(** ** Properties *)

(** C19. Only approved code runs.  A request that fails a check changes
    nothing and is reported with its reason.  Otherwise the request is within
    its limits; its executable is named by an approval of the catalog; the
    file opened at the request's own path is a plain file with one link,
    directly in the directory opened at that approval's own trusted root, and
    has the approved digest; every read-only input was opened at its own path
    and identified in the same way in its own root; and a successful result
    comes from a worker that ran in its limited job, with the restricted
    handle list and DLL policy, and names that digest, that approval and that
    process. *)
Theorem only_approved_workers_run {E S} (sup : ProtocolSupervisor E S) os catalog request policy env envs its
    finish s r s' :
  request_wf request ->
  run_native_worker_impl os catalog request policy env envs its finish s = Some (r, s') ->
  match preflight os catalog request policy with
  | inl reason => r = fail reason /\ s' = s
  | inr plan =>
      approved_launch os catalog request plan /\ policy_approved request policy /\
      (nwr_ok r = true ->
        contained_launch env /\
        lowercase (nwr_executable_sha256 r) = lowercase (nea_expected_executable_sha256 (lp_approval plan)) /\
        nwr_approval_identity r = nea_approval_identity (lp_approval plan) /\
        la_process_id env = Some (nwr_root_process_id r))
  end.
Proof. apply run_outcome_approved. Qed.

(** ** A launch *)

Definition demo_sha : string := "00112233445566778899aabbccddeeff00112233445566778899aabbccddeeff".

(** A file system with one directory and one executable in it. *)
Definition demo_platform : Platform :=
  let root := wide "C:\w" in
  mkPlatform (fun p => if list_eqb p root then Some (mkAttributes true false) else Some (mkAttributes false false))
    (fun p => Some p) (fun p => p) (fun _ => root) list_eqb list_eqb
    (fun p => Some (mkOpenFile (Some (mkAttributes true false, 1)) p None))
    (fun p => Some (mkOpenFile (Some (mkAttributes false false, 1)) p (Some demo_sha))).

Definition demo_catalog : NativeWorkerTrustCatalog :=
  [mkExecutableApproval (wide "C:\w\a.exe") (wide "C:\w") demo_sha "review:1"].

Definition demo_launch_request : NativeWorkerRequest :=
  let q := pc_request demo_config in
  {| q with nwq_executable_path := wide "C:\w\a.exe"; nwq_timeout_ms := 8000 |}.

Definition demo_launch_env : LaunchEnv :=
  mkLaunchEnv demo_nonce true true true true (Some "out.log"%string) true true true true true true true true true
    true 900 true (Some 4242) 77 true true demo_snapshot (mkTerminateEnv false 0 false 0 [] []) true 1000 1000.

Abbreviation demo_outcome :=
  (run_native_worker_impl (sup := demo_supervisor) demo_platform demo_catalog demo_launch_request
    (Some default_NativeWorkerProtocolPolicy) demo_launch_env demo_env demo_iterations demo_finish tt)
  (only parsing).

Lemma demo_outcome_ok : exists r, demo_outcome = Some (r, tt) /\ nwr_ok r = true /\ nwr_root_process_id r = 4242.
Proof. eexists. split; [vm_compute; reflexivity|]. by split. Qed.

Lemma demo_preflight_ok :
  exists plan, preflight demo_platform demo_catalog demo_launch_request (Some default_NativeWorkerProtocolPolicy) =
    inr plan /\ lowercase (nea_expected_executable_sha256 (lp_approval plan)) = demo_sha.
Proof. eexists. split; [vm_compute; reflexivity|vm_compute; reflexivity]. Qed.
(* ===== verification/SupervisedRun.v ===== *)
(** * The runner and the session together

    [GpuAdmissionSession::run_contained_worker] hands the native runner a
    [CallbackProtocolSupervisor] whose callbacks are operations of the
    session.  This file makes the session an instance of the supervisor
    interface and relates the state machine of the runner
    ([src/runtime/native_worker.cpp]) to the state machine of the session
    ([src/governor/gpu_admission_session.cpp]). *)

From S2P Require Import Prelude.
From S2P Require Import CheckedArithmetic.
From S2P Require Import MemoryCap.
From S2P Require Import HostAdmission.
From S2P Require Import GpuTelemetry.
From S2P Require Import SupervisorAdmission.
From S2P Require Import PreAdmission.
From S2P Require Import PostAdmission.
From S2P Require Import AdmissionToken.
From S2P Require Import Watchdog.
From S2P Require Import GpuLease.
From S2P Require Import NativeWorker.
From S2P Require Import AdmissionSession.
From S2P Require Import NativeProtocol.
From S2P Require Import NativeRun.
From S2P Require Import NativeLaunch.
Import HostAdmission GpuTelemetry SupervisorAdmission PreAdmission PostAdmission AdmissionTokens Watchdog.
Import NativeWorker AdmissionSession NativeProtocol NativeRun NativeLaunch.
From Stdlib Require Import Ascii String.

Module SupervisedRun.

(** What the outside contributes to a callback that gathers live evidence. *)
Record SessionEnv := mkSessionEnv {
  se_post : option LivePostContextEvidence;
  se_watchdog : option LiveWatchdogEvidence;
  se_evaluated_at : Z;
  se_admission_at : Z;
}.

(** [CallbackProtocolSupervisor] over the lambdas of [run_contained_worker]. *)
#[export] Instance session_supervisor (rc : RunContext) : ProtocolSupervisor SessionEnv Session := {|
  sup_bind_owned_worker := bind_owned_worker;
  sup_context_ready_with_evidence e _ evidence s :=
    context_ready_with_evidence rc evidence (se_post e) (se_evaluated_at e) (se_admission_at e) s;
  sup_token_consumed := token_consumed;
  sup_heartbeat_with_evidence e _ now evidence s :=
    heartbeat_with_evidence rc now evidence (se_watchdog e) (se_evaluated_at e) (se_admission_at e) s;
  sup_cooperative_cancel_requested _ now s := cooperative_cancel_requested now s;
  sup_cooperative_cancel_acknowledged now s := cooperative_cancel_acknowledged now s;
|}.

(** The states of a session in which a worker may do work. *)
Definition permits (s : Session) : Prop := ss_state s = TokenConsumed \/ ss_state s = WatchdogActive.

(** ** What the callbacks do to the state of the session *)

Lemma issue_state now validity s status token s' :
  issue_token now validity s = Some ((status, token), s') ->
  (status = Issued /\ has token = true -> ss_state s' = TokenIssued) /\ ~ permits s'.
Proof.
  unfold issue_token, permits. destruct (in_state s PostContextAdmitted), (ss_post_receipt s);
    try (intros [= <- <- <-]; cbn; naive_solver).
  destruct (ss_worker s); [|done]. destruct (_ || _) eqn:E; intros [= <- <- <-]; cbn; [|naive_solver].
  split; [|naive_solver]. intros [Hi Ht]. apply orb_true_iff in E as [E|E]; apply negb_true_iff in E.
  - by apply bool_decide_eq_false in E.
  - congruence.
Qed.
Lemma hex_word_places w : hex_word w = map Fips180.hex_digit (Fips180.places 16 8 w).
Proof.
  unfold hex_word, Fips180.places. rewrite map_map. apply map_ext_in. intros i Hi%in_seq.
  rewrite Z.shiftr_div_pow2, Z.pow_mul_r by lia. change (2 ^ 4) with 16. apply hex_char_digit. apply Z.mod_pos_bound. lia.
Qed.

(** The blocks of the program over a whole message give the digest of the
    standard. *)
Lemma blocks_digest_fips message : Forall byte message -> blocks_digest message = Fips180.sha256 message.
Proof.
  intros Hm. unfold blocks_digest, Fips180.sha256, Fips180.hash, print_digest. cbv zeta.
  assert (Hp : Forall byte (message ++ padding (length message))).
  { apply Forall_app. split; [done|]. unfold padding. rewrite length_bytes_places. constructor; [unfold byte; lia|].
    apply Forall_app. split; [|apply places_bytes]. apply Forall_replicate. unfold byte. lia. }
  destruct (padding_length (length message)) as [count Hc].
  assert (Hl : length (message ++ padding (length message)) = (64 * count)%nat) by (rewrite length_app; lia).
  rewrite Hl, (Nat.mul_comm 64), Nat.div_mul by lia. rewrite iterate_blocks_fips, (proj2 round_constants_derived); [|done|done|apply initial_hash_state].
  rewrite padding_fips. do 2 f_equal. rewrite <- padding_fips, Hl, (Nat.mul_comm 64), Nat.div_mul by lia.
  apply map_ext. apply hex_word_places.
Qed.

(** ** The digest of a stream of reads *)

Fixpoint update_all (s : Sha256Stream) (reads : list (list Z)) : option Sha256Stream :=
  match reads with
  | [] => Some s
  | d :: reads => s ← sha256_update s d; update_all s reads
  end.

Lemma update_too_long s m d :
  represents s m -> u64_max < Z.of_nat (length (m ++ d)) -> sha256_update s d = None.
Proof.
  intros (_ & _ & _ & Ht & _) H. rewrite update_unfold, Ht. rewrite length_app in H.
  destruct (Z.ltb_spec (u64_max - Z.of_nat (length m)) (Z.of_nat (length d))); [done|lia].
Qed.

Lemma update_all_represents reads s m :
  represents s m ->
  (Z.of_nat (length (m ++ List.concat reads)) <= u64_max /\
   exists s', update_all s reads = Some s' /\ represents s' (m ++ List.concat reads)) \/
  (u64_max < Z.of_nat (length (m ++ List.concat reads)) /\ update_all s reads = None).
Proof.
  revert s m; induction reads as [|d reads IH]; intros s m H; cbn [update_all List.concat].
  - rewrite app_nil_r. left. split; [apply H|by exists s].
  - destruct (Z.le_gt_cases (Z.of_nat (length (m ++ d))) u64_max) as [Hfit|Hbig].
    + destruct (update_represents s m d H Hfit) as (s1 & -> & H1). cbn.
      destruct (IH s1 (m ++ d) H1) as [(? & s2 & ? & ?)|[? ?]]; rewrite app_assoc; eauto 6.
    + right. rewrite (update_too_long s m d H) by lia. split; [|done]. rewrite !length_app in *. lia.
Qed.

Work instructions | Starting at the line that has "Lemma update_too_long s" and ending at the line that has "- rewrite app_nil_r.", please write out the lines above exactly, leaving out all others.

Result for this task |
Lemma update_too_long s m d :
  represents s m -> u64_max < Z.of_nat (length (m ++ d)) -> sha256_update s d = None.
Proof.
  intros (_ & _ & _ & Ht & _) H. rewrite update_unfold, Ht. rewrite length_app in H.
  destruct (Z.ltb_spec (u64_max - Z.of_nat (length m)) (Z.of_nat (length d))); [done|lia].
Qed.

Lemma update_all_represents reads s m :
  represents s m ->
  (Z.of_nat (length (m ++ List.concat reads)) <= u64_max /\
   exists s', update_all s reads = Some s' /\ represents s' (m ++ List.concat reads)) \/
  (u64_max < Z.of_nat (length (m ++ List.concat reads)) /\ update_all s reads = None).
Proof.
  revert s m; induction reads as [|d reads IH]; intros s m H; cbn [update_all List.concat].
  - rewrite app_nil_r. left. split; [apply H|by exists s].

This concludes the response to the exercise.